** RECORDS TO USE **
☆ ☆ ☆
(* ===== verification/KernelMap.v ===== *)
(** The kernel's own page table, [create_kernel_table] of kernel/core/memory.c: it
    maps one to one what [kmapped] says, which is how Machine translates kernel
    addresses. *)
From S2P Require Import Prelude DList Bitmap Machine MachineFacts Klib Format Sched Ipc Log Alloc Paging AddrSpace.

Section KernelMap.
Context `{Layout} `{Device}.

(** What kernel.lds makes of the kernel's sections: they start at page boundaries,
    the data right behind the text, below the EBDA. *)
Record layout_ok : Prop := {
  lo_base : kernel_base = 0;
  lo_text : 0 <= s_text <= e_text /\ s_text mod 4096 = 0;
  lo_data : s_data = (e_text + 4095) / 4096 * 4096 /\ s_data < MEM_EBDA_START;
  lo_dir : 0 < kernel_page_dir < MEM_EBDA_START /\ kernel_page_dir mod 4096 = 0
}.

(** ** Frames taken for tables *)
Lemma tables_bound m F d ps :
  dir_wf m F d -> NoDup ps -> (forall p, p ∈ ps -> pt_page m d p /\ p <> d) -> (length ps <= 1024)%nat.
Proof.
  intros Hd Hnd Hps.
  trans (length (map (fun i => default 0 (table_of m d i)) (seqZ 0 1024))); [|by rewrite length_map, length_seqZ].
  apply submseteq_length, NoDup_submseteq; [done|]. intros p Hp.
  destruct (Hps p Hp) as [[->|(i & Hi & Et)] Hne]; [done|].
  apply list_elem_of_In, in_map_iff. exists i. rewrite Et. split; [done|].
  apply list_elem_of_In, elem_of_seqZ. lia.
Qed.

(** The tables of a directory take at most as many frames as it has entries. *)
Lemma frames_spent d s s' :
  map_step d [] s s' -> dir_wf (k_mem s) (frames s) d -> alloc_wf (k_alloc s) ->
  (length (frames s) <= 1024 + length (frames s'))%nat.
Proof.
  intros [_ _ Hd' (ps & Ef & Hps) _ _ _ _] Hd Hwf.
  pose proof (free_frames_NoDup _ Hwf) as Hnd. change (NoDup (frames s)) in Hnd.
  rewrite Ef in Hnd. apply NoDup_app in Hnd as (Hnd & Hdis & _). rewrite Ef, length_app.
  enough (length ps <= 1024)%nat by lia.
  apply (tables_bound (k_mem s') (frames s') d); [done..|]. intros p Hp. split.
  - destruct (Hps p Hp) as [?|?%not_elem_of_nil]; done.
  - intros ->. apply (dw_dir_used _ _ _ Hd). rewrite Ef. apply elem_of_app. by left.
Qed.

(** With more frames than that, tables never run out of them. *)
Lemma frames_left d s s' :
  map_step d [] s s' -> dir_wf (k_mem s) (frames s) d -> alloc_wf (k_alloc s) -> (1024 < length (frames s))%nat ->
  frames s' <> [].
Proof. intros Hs Hd Hwf Hlen Hnil. pose proof (frames_spent d s s' Hs Hd Hwf) as H1. rewrite Hnil in H1. simpl in H1. lia. Qed.

(** ** One region of [kernel_map] *)
Lemma region_run s0 s lo hi vstart vend perm l :
  map_step kernel_page_dir [] s0 s -> dir_wf (k_mem s0) (frames s0) kernel_page_dir -> alloc_wf (k_alloc s0) ->
  (1024 < length (frames s0))%nat -> 0 <= perm < 4096 ->
  0 <= vstart -> 0 <= vend -> vend + 4095 < 2 ^ 31 -> lo = vstart / 4096 * 4096 -> hi = (vend + 4095) / 4096 * 4096 ->
  lo <= hi -> (forall x, lo <= x < hi -> mmu_walk kernel_page_dir (k_mem s) x = None) ->
  exists s', create_kernel_maps ((vstart, vend, vstart, perm) :: l) s = create_kernel_maps l s' /\
    map_step kernel_page_dir [] s0 s' /\
    forall x, 0 <= x < 2 ^ 32 -> mmu_walk kernel_page_dir (k_mem s') x =
      if decide (lo <= x < hi) then Some x else mmu_walk kernel_page_dir (k_mem s) x.
Proof.
  intros Hs Hd0 Hwf0 Hlen Hperm Hvs Hve Hvm Elo Ehi Hle Hnone.
  assert (vstart < 2 ^ 32) as Hvs' by zdiv.
  assert (down2 vstart MEM_PAGE_SIZE = lo) as Ed.
  { change MEM_PAGE_SIZE with (2 ^ 12). rewrite down2_spec by lia. change (2 ^ 12) with 4096. zdiv. }
  assert (up2 vend MEM_PAGE_SIZE = hi) as Eu.
  { change MEM_PAGE_SIZE with (2 ^ 12). rewrite up2_spec by lia. change (2 ^ 12) with 4096. rewrite Ehi. do 2 f_equal. lia. }
  assert (0 <= lo /\ hi < 2 ^ 31 /\ exists n, hi = lo + n * 4096 /\ 0 <= n) as (Hlo & Hhi & n & En & Hn).
  { split; [zdiv|]. split; [zdiv|]. exists ((vend + 4095) / 4096 - vstart / 4096). zdiv. }
  cbn [create_kernel_maps]. rewrite Ed, Eu, !i32_small, !u32_small by lia.
  assert ((hi - lo) ÷ MEM_PAGE_SIZE = n) as ->.
  { rewrite Z.quot_div_nonneg by (unfold MEM_PAGE_SIZE; lia). unfold MEM_PAGE_SIZE. zdiv. }
  destruct (create_map_loop_run (Z.to_nat n) s kernel_page_dir lo lo perm) as (failed & s' & k & E & Hs' & Hk & Hw);
    rewrite ?Z2Nat.id by lia; try lia; try done; [apply Hs | apply Hs | zdiv | zdiv | intros; apply Hnone; lia |].
  pose proof (map_step_trans _ [] [] _ _ _ Hs Hs') as Hs0. exists s'. split_and!; [|done|].
  - unfold memory_create_map. kred. rewrite E. by kred.
  - intros x Hx. rewrite Hw by done. destruct Hk as [[_ ->]|(_ & _ & Hnil)].
    + unfold map_pages. rewrite Z2Nat.id, En by lia. case_decide; [f_equal; lia | done].
    + by destruct (frames_left _ _ _ Hs0 Hd0 Hwf0 Hlen).
Qed.

(** ** The zeroed directory *)
Lemma zero_dir_run s :
  layout_ok -> paging_ok s ->
  exists m, lift (kmemset kernel_page_dir 0 (4 * Z.of_nat PDE_CNT)) s = Done tt (set_k_mem m s) /\
    dir_wf m (frames s) kernel_page_dir /\ (forall i, 0 <= i < 1024 -> table_of m kernel_page_dir i = None) /\
    (forall x, 0 <= x < 2 ^ 32 -> mmu_walk kernel_page_dir m x = None) /\ same_outside kernel_page_dir 4096 (k_mem s) m.
Proof.
  intros [_ _ _ [Hdir Hal]] Hok. unfold MEM_EBDA_START in Hdir.
  assert (page_ok kernel_page_dir) as Hp by (split; [done|]; apply kmapped_spec; lia).
  destruct (kmemset_spec kernel_page_dir 0 4096 (k_cr3 s) (k_mem s)) as (m & E & Hout & Hz);
    [lia | lia | by apply page_ok_block |].
  assert (forall i, 0 <= i < 1024 -> table_of m kernel_page_dir i = None) as Hnone.
  { intros i Hi. apply (leaf_zero m kernel_page_dir i Hal Hi). intros a Ha. apply (Hz a). rewrite <- Ha.
    unfold page_of. zdiv. }
  exists m. split_and!; [by erewrite lift_done by exact E | | done | |done].
  - constructor; [done | | |].
    + intros Hin%free_frames_all. destruct (frame_bounds _ _ (po_alloc _ Hok) Hin) as [Hb _].
      unfold MEM_EXT_START in Hb. lia.
    + intros i t Hi. by rewrite Hnone.
    + intros i j t Hi. by rewrite Hnone.
  - intros x Hx. rewrite walk_tables by done. by rewrite Hnone by (by apply pde_index_range).
Qed.

(** The state [create_kernel_table] leaves: RAM and the allocator are all that changed,
    and of the memory below 1 MiB only the directory. *)
Record kernel_table (s s' : kst) : Prop := {
  kt_state : exists m a, s' = set_k_alloc a (set_k_mem m s);
  kt_paging : paging_ok s';
  kt_dir : dir_wf (k_mem s') (frames s') kernel_page_dir;
  kt_walk : forall x, 0 <= x < 2 ^ 32 ->
    mmu_walk kernel_page_dir (k_mem s') x = if kmapped x then Some x else None;
  kt_spent : (length (frames s) <= 1024 + length (frames s'))%nat;
  kt_low : forall x, 0 <= x < MEM_EXT_START -> page_of x <> kernel_page_dir -> mget (k_mem s') x = mget (k_mem s) x
}.

Lemma kernel_table_intro s m s' :
  paging_ok s -> dir_wf m (frames s) kernel_page_dir -> same_outside kernel_page_dir 4096 (k_mem s) m ->
  (forall i, 0 <= i < 1024 -> table_of m kernel_page_dir i = None) ->
  map_step kernel_page_dir [] (set_k_mem m s) s' ->
  (forall x, 0 <= x < 2 ^ 32 -> mmu_walk kernel_page_dir (k_mem s') x = if kmapped x then Some x else None) ->
  kernel_table s s'.
Proof.
  intros Hok Hd Hout Hnone Hs Hw. pose proof (frames_spent _ _ _ Hs Hd (po_alloc _ Hok)) as Hsp.
  destruct Hs as [(m' & a & ->) Ho Hd' _ _ _ Hn Hf _].
  constructor; [by exists m', a | done | done | done | exact Hsp |]. intros x Hx Hne.
  assert (~ pt_page m' kernel_page_dir (page_of x)) as Hnp.
  { intros [[?|(i & Hi & Et)]|Hin%free_frames_all]%Hn; [done | |].
    - change (table_of m kernel_page_dir i = Some (page_of x)) in Et. by rewrite Hnone in Et.
    - destruct (frame_bounds _ _ (po_alloc _ Hok) Hin) as [Hb _]. unfold page_of, MEM_EXT_START in *. zdiv. }
  rewrite (Hf _ Hnp ltac:(by intros ?%not_elem_of_nil) x eq_refl).
  apply (same_outside_page kernel_page_dir (k_mem s) m (page_of x)); [apply Hd | done | done | done].
Qed.

Lemma create_kernel_table_run s :
  layout_ok -> paging_ok s -> (1024 < length (frames s))%nat ->
  exists s', create_kernel_table s = Done tt s' /\ kernel_table s s'.
Proof.
  intros Hlo Hok Hlen. destruct (zero_dir_run s Hlo Hok) as (m & E & Hd & Hnone & Hw0 & Hout).
  destruct Hlo as [Hbase [Htext Hta] [Hdata Hdl] _]. unfold MEM_EBDA_START in Hdl.
  set (s0 := set_k_mem m s) in *. assert (paging_ok s0) as Hok0 by (by apply paging_ok_mem).
  assert (alloc_wf (k_alloc s0)) as Hwf0 by apply Hok0.
  unfold create_kernel_table. kred. rewrite E. kred. fold s0. unfold kernel_map. rewrite Hbase.
  destruct (region_run s0 s0 0 s_text 0 s_text PTE_W
    [(s_text, e_text, s_text, 0); (s_data, MEM_EBDA_START - 1, s_data, PTE_W); (MEM_EXT_START, MEM_EXT_END, MEM_EXT_START, PTE_W)])
    as (s1 & E1 & Hs1 & Hw1); try done; try zdiv; [by apply map_step_refl | intros; apply Hw0; zdiv |].
  destruct (region_run s0 s1 s_text s_data s_text e_text 0
    [(s_data, MEM_EBDA_START - 1, s_data, PTE_W); (MEM_EXT_START, MEM_EXT_END, MEM_EXT_START, PTE_W)])
    as (s2 & E2 & Hs2 & Hw2); try done; try zdiv.
  { intros x Hx. rewrite Hw1 by zdiv. rewrite decide_False by lia. apply Hw0. zdiv. }
  destruct (region_run s0 s2 s_data 524288 s_data (MEM_EBDA_START - 1) PTE_W [(MEM_EXT_START, MEM_EXT_END, MEM_EXT_START, PTE_W)])
    as (s3 & E3 & Hs3 & Hw3); try done; try zdiv.
  { intros x Hx. rewrite Hw2, Hw1 by zdiv. rewrite !decide_False by zdiv. apply Hw0. zdiv. }
  destruct (region_run s0 s3 1048576 133169152 MEM_EXT_START MEM_EXT_END PTE_W []) as (s4 & E4 & Hs4 & Hw4); try done.
  { intros x Hx. rewrite Hw3, Hw2, Hw1 by zdiv. rewrite !decide_False by zdiv. apply Hw0. zdiv. }
  exists s4. split; [by rewrite E1, E2, E3, E4|]. apply (kernel_table_intro s m); try done.
  intros x Hx. rewrite Hw4, Hw3, Hw2, Hw1, Hw0 by done.
  destruct (kmapped x) eqn:Ek; [apply kmapped_spec in Ek | assert (~ kmapped x = true) as Hk by congruence; rewrite kmapped_spec in Hk];
    repeat case_decide; try done; zdiv.
Qed.

(** * Properties *)

(** C18: after [create_kernel_table] the processor translates by the kernel's page table
    exactly the addresses [0 .. 512K) and [1M .. 127M), each to itself, provided more
    frames are free than a directory has entries. *)
Theorem create_kernel_table_identity s :
  layout_ok -> paging_ok s -> (1024 < length (frames s))%nat ->
  exists s', create_kernel_table s = Done tt s' /\ paging_ok s' /\ dir_wf (k_mem s') (frames s') kernel_page_dir /\
    forall x, 0 <= x < 2 ^ 32 ->
      mmu_walk kernel_page_dir (k_mem s') x = if kmapped x then Some x else None.
Proof.
  intros Hlo Hok Hlen. destruct (create_kernel_table_run s Hlo Hok Hlen) as (s' & E & Hk).
  exists s'. split_and!; [done | apply Hk | apply Hk | apply Hk].
Qed.

End KernelMap.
☆ ☆ ☆
Read through the listing and copy each line in which the word "pose" occurs.

** REPLY **
  pose proof (free_frames_NoDup _ Hwf) as Hnd. change (NoDup (frames s)) in Hnd.
Proof. intros Hs Hd Hwf Hlen Hnil. pose proof (frames_spent d s s' Hs Hd Hwf) as H1. rewrite Hnil in H1. simpl in H1. lia. Qed.
  pose proof (map_step_trans _ [] [] _ _ _ Hs Hs') as Hs0. exists s'. split_and!; [|done|].
  intros Hok Hd Hout Hnone Hs Hw. pose proof (frames_spent _ _ _ Hs Hd (po_alloc _ Hok)) as Hsp.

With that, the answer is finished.